The hovering android waited until all the players were in position. The face-off was to the left of Howling Monkees goaltender Dave Bletchie and the score was one-nothing in favour of the Witches Brew in the red jerseys, which were her favourite.

With its characteristic twang the hatch popped open, the puck came down and her opponent Mark Sninka’s stick swept through the bulls-eye as she reacted with lightning speed, holding his stick back and knocking the puck to her own winger, number eleven Marcia Feeney. Sninka had anticipated the drop and it was whistled dead on the play. So now she would have to do it again.

“Asshole!”

“Thank you.”

Her heart always warmed to Sninka after a few shifts, he really was a nice guy, a proper gentleman. How they hell they achieved that was a mystery known only to his trainer. She refocused.

She skated out of the circle and arced around back in again. She put her stick on the ice in impatience as Sninka did his own circuit, mouth going, ordering last minute instructions to his winger and defensemen. She hunched. She banged her stick, so did he, and then they froze.

The puck dropped.

This time Sninka was caught on the wrong foot, and she managed to backhand it out of his reach then pass it to centre ice. Paula LeBlanc took a blinding slap-shot that gave up a dangerous rebound. Her forwards raced in and the defense waited for a pass back. She was right there at the right-hand hash-marks, pushing and shoving with Solomon. The Witches were playing their offensive zone well tonight, a good sign.

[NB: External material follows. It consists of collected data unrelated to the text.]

(* ===== verification/Conv.v ===== *)
(** * Conversions between Linux and Darwin ([src/conv.c])

    Flag words are converted by a list of [if (x & FROM) ret |= TO;] statements,
    here a table of pairs in the order of the statements.  The host's
    constants are parameters ([D]), the Linux ones are those of
    [include/linux/ioctl.h], [fs.h] and [signal.h]. *)

From S2P Require Import Prelude Const.

(** ** Linux constants *)

Definition LINUX_VINTR : Z := 0.
Definition LINUX_VQUIT : Z := 1.
Definition LINUX_VERASE : Z := 2.
Definition LINUX_VKILL : Z := 3.
Definition LINUX_VEOF : Z := 4.
Definition LINUX_VTIME : Z := 5.
Definition LINUX_VMIN : Z := 6.
Definition LINUX_VSTART : Z := 8.
Definition LINUX_VSTOP : Z := 9.
Definition LINUX_VSUSP : Z := 0xa.
Definition LINUX_VEOL : Z := 0xb.
Definition LINUX_VREPRINT : Z := 0xc.
Definition LINUX_VDISCARD : Z := 0xd.
Definition LINUX_VWERASE : Z := 0xe.
Definition LINUX_VLNEXT : Z := 0xf.
Definition LINUX_VEOL2 : Z := 0x10.
Definition LINUX_NCCS : Z := 0x13.
Definition LINUX_POSIX_VDISABLE : Z := 0.
Definition LINUX_IGNBRK : Z := 1.
Definition LINUX_BRKINT : Z := 2.
Definition LINUX_IGNPAR : Z := 4.
Definition LINUX_PARMRK : Z := 8.
Definition LINUX_INPCK : Z := 0x10.
Definition LINUX_ISTRIP : Z := 0x20.
Definition LINUX_INLCR : Z := 0x40.
Definition LINUX_IGNCR : Z := 0x80.
Definition LINUX_ICRNL : Z := 0x100.
Definition LINUX_IXON : Z := 0x400.
Definition LINUX_IXANY : Z := 0x800.
Definition LINUX_IXOFF : Z := 0x1000.
Definition LINUX_IMAXBEL : Z := 0x2000.
Definition LINUX_OPOST : Z := 1.
Definition LINUX_ONLCR : Z := 4.
Definition LINUX_XTABS : Z := 0x1800.
Definition LINUX_CBAUD : Z := 0x100f.
Definition LINUX_B0 : Z := 0.
Definition LINUX_B50 : Z := 1.
Definition LINUX_B75 : Z := 2.
Definition LINUX_B110 : Z := 3.
Definition LINUX_B134 : Z := 4.
Definition LINUX_B150 : Z := 5.
Definition LINUX_B200 : Z := 6.
Definition LINUX_B300 : Z := 7.
Definition LINUX_B600 : Z := 8.
Definition LINUX_B1200 : Z := 9.
Definition LINUX_B1800 : Z := 0xa.
Definition LINUX_B2400 : Z := 0xb.
Definition LINUX_B4800 : Z := 0xc.
Definition LINUX_B9600 : Z := 0xd.
Definition LINUX_B19200 : Z := 0xe.
Definition LINUX_B38400 : Z := 0xf.
Definition LINUX_B57600 : Z := 0x1001.
Definition LINUX_B115200 : Z := 0x1002.
Definition LINUX_CSIZE : Z := 0x30.
Definition LINUX_CSTOPB : Z := 0x40.
Definition LINUX_CREAD : Z := 0x80.
Definition LINUX_PARENB : Z := 0x100.
Definition LINUX_PARODD : Z := 0x200.
Definition LINUX_HUPCL : Z := 0x400.
Definition LINUX_CLOCAL : Z := 0x800.
Definition LINUX_CRTSCTS : Z := 0x80000000.
Definition LINUX_ISIG : Z := 1.
Definition LINUX_ICANON : Z := 2.
Definition LINUX_ECHO : Z := 8.
Definition LINUX_ECHOE : Z := 0x10.
Definition LINUX_ECHOK : Z := 0x20.
Definition LINUX_ECHONL : Z := 0x40.
Definition LINUX_NOFLSH : Z := 0x80.
Definition LINUX_TOSTOP : Z := 0x100.
Definition LINUX_ECHOCTL : Z := 0x200.
Definition LINUX_ECHOPRT : Z := 0x400.
Definition LINUX_ECHOKE : Z := 0x800.
Definition LINUX_FLUSHO : Z := 0x1000.
Definition LINUX_PENDIN : Z := 0x2000.
Definition LINUX_IEXTEN : Z := 0x8000.
Definition LINUX_O_RDONLY : Z := 0.
Definition LINUX_O_WRONLY : Z := 1.
Definition LINUX_O_RDWR : Z := 2.
Definition LINUX_O_ACCMODE : Z := 3.
Definition LINUX_O_CREAT : Z := 0x40.
Definition LINUX_O_EXCL : Z := 0x80.
Definition LINUX_O_NOCTTY : Z := 0x100.
Definition LINUX_O_TRUNC : Z := 0x200.
Definition LINUX_O_APPEND : Z := 0x400.
Definition LINUX_O_NONBLOCK : Z := 0x800.
Definition LINUX_O_NDELAY : Z := 0x800.
Definition LINUX_O_SYNC : Z := 0x1000.
Definition LINUX_FASYNC : Z := 0x2000.
Definition LINUX_O_DIRECTORY : Z := 0x10000.
Definition LINUX_O_NOFOLLOW : Z := 0x20000.
Definition LINUX_O_CLOEXEC : Z := 0x80000.
Definition LINUX_O_PATH : Z := 0x200000.
Definition LINUX_F_RDLCK : Z := 0.
Definition LINUX_F_WRLCK : Z := 1.
Definition LINUX_F_UNLCK : Z := 2.
Definition LINUX_ST_RDONLY : Z := 1.
Definition LINUX_ST_NOSUID : Z := 2.
Definition LINUX_ST_NODEV : Z := 4.
Definition LINUX_ST_NOEXEC : Z := 8.
Definition LINUX_ST_SYNCHRONOUS : Z := 0x10.
Definition LINUX_ST_VALID : Z := 0x20.
Definition LINUX_SIGRTMIN : Z := 0x20.
Definition LINUX_SIGRTMAX : Z := 0x40.
Definition LINUX_SA_NOCLDSTOP : Z := 1.
Definition LINUX_SA_NOCLDWAIT : Z := 2.
Definition LINUX_SA_SIGINFO : Z := 4.
Definition LINUX_SA_ONSTACK : Z := 0x8000000.
Definition LINUX_SA_RESTART : Z := 0x10000000.
Definition LINUX_SA_NOMASK : Z := 0x40000000.
Definition LINUX_SA_ONESHOT : Z := 0x80000000.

There was a brief scrum in front of the net before Howlers goalie Dave Bletchie dropped and smothered it.

Androids hovered as horns and whistles blew, and players shoved and pushed and mouthed foul words at each other in the goal crease.

The game had a lot riding on it. The Witches were leading the series but the Howlers were only two places out and there was a mathematical chance of taking the number one spot before the first round of the playoffs. 

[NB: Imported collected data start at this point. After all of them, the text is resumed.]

(** Comparison of a key with a region given by its pointer; the pointers of a
    tree are never dangling (see [mm_ok]). *)
Definition probe (h : gmap ptr mm_region) (k : mm_region) (y : ptr) : Z :=
  match h !! y with Some r => region_compare k r | None => 0 end.
Definition ptr_compare (h : gmap ptr mm_region) (x y : ptr) : Z :=
  match h !! x with Some r => probe h r y | None => 0 end.

Definition find_region (ga : Z) (m : mm) : option ptr :=
  RB_ELM (RB_FIND (probe (heap m) (key ga 1)) (mm_region_tree m)).

Definition is_Nil {A} (t : rbtree A) : bool := match t with Nil => true | _ => false end.

(** [while (RB_LEFT(leftmost) != NULL && region_compare(&find, RB_LEFT(leftmost)) == 0)] *)
Fixpoint leftmost_loop (h : gmap ptr mm_region) (k : mm_region) (leftmost : rbtree ptr) : option ptr :=
  match leftmost with
  | Nil => None
  | Node _ l x _ =>
    match RB_ELM l with
    | Some y => if probe h k y =? 0 then leftmost_loop h k l else Some x
    | None => Some x
    end
  end.

Definition find_region_range (ga sz : Z) (m : mm) : option ptr :=
  leftmost_loop (heap m) (key ga sz) (RB_FIND (probe (heap m) (key ga sz)) (mm_region_tree m)).

Definition split_region (x : ptr) (ga : Z) : M mm unit :=
  assert_ (is_page_aligned ga PAGE_4KB);;
  region ← region_at x;
  let offset := s32 (ga - gaddr region) in
  tail ← malloc_region (mk_region (u64 (haddr region + offset)) ga (u64 (size region - offset))
                          (prot region) (mm_flags region) (mm_fd region) (pgoff region));
  region_upd x (region_set_size (u64 offset) region);;
  m ← get;
  put (set_list (list_add_after tail x (mm_regions m)) m);;
  '(_, t) ← deref (RB_INSERT (ptr_compare (heap m)) tail (mm_region_tree m));
  modify (set_tree t).

Definition record_region (ha ga sz pr flags fd off : Z) : M mm ptr :=
  assert_ (negb (ga =? 0));;
  region ← malloc_region (mk_region ha ga sz pr flags fd off);
  m ← get;
  '(o, t) ← deref (RB_INSERT (ptr_compare (heap m)) region (mm_region_tree m));
  match o with
  | Some _ => halt Panic
  | None =>
    '(n, p) ← deref (locate region t []);
    let prev := RB_PREV n p in
    put (set_tree t (set_list (match prev with
                               | None => region :: mm_regions m
                               | Some pr => list_add_after region pr (mm_regions m)
                               end) m));;
    mret region
  end.

(** [list_del(&x->list); RB_REMOVE(mm_region_tree, &mm->mm_region_tree, x)] *)
Definition unlink_region (x : ptr) : M mm unit :=
  m ← get;
  put (set_list (list_del x (mm_regions m)) m);;
  t ← deref (RB_REMOVE x (mm_region_tree m));
  modify (set_tree t).

Definition is_region_private (r : mm_region) : bool :=
  negb (testf (mm_flags r) LINUX_MAP_SHARED) && (mm_fd r =? -1).

(** [guest_to_host] searches the process's regions, then the kernel's. *)
Definition guest_to_host (proc_mm vkern_mm : mm) (ga : Z) : option Z :=
  let host_of (m : mm) (x : ptr) := r ← heap m !! x; Some (u64 (haddr r + ga - gaddr r)) in
  match find_region ga proc_mm with
  | Some x => host_of proc_mm x
  | None =>
    match find_region ga vkern_mm with
    | Some x => host_of vkern_mm x
    | None => None
    end
  end.

(** [addr_ok] ([src/base.c]) *)
Definition addr_ok (m : mm) (addr access : Z) : bool :=
  if addr >=? user_addr_max then false
  else
    match (x ← find_region addr m; heap m !! x) with
    | None => false
    | Some r => negb (negb (clearf access (prot r) =? 0))
    end.

(** ** Specification *)

(** A region that does not wrap around and is made of whole pages. *)
Record reg_ok (r : mm_region) : Prop := {
  reg_gaddr : 0 < gaddr r;
  reg_size : 0 < size r;
  reg_end : gaddr r + size r < 2 ^ 64;
  reg_galign : gaddr r mod 4096 = 0;
  reg_salign : size r mod 4096 = 0;
}.

Definition below (r1 r2 : mm_region) : Prop := gaddr r1 + size r1 <= gaddr r2.
Definition contains (r : mm_region) (a : Z) : Prop := gaddr r <= a < gaddr r + size r.
Definition overlaps (k r : mm_region) : Prop :=
  gaddr k < gaddr r + size r /\ gaddr r < gaddr k + size k.

Definition ptr_below (h : gmap ptr mm_region) (x y : ptr) : Prop :=
  exists rx ry, h !! x = Some rx /\ h !! y = Some ry /\ below rx ry.

(** The invariant of [struct mm]: the tree is red-black, it and the list hold
    the same pointers in the same order, they are exactly the live region
    objects, and the regions are well formed, sorted and disjoint. *)
Record mm_ok (m : mm) : Prop := {
  ok_rb : is_rb (mm_region_tree m);
  ok_elements : elements (mm_region_tree m) = mm_regions m;
  ok_heap x : x ∈ mm_regions m <-> is_Some (heap m !! x);
  ok_fresh x : is_Some (heap m !! x) -> (x < brkptr m)%positive;
  ok_reg x r : heap m !! x = Some r -> reg_ok r;
  ok_sorted : StronglySorted (ptr_below (heap m)) (mm_regions m);
}.

(** What the guest sees at an address: host address, protection, flags, file. *)
Definition attr_at (r : mm_region) (a : Z) : Z * Z * Z * Z :=
  (u64 (haddr r + a - gaddr r), prot r, mm_flags r, mm_fd r).

(** The abstract address space of a [struct mm]. *)
Definition region_list (m : mm) : list mm_region := omap (fun x => heap m !! x) (mm_regions m).
Definition containsb (a : Z) (r : mm_region) : bool :=
  (gaddr r <=? a) && (a <? gaddr r + size r).
Definition aspace (m : mm) (a : Z) : option (Z * Z * Z * Z) :=
  r ← List.find (containsb a) (region_list m); Some (attr_at r a).

(** ** Facts *)

Lemma containsb_spec a r : containsb a r = true <-> contains r a.
Proof.
  unfold containsb, contains. rewrite andb_true_iff, Z.leb_le, Z.ltb_lt. tauto.
Qed.

Section Compare.
Implicit Types (k r : mm_region).

Definition key_ok k : Prop := 0 <= gaddr k /\ 0 <= size k /\ gaddr k + size k < 2 ^ 64.

Lemma reg_key_ok r : reg_ok r -> key_ok r.
Proof. intros []; unfold key_ok; lia. Qed.

Lemma region_compare_cases k r :
  key_ok k -> reg_ok r ->
  (region_compare k r = 1 /\ below r k) \/ (region_compare k r = -1 /\ below k r) \/
  (region_compare k r = 0 /\ overlaps k r).
Proof.
  intros (? & ? & ?) []. unfold region_compare, below, overlaps.
  rewrite !wrap_small by lia. zcases; lia.
Qed.

Lemma region_compare_overlap k r :
  key_ok k -> reg_ok r -> region_compare k r = 0 <-> overlaps k r.
Proof.
  intros Hk Hr. destruct (region_compare_cases k r Hk Hr) as [[-> ?]|[[-> ?]|[-> ?]]];
    unfold below, overlaps in *; destruct Hk, Hr; lia.
Qed.
End Compare.

Section Heap.
Context (h : gmap ptr mm_region).
Hypothesis Hreg : forall x r, h !! x = Some r -> reg_ok r.

Lemma probe_Probe k : key_ok k -> Probe (ptr_below h) (probe h k).
Proof.
  intros Hk. split; intros y z (ry & rz & Hy & Hz & Hb); unfold probe; rewrite Hy, Hz;
    pose proof (Hreg _ _ Hy) as Oy; pose proof (Hreg _ _ Hz) as Oz;
    destruct (region_compare_cases k ry Hk Oy) as [[-> ?]|[[-> ?]|[-> ?]]];
    destruct (region_compare_cases k rz Hk Oz) as [[-> ?]|[[-> ?]|[-> ?]]];
    unfold below, overlaps in *; destruct Hk, Oy, Oz; lia.
Qed.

This would pay off big in the overall TV money apportioning at season’s end.

With two minutes left in the first period and thirty-seven seconds left in the Witches’ power play, they lined up for another faceoff and waited for the puck to drop again.

Svetlana was ready but Sninka was antsy and couldn’t get a grip on his emotions. He kept going too soon. 

Visibly upset, he was waved out of the circle by the robot’s signal arm and his place was taken by Howler right-winger Dale Skaggs.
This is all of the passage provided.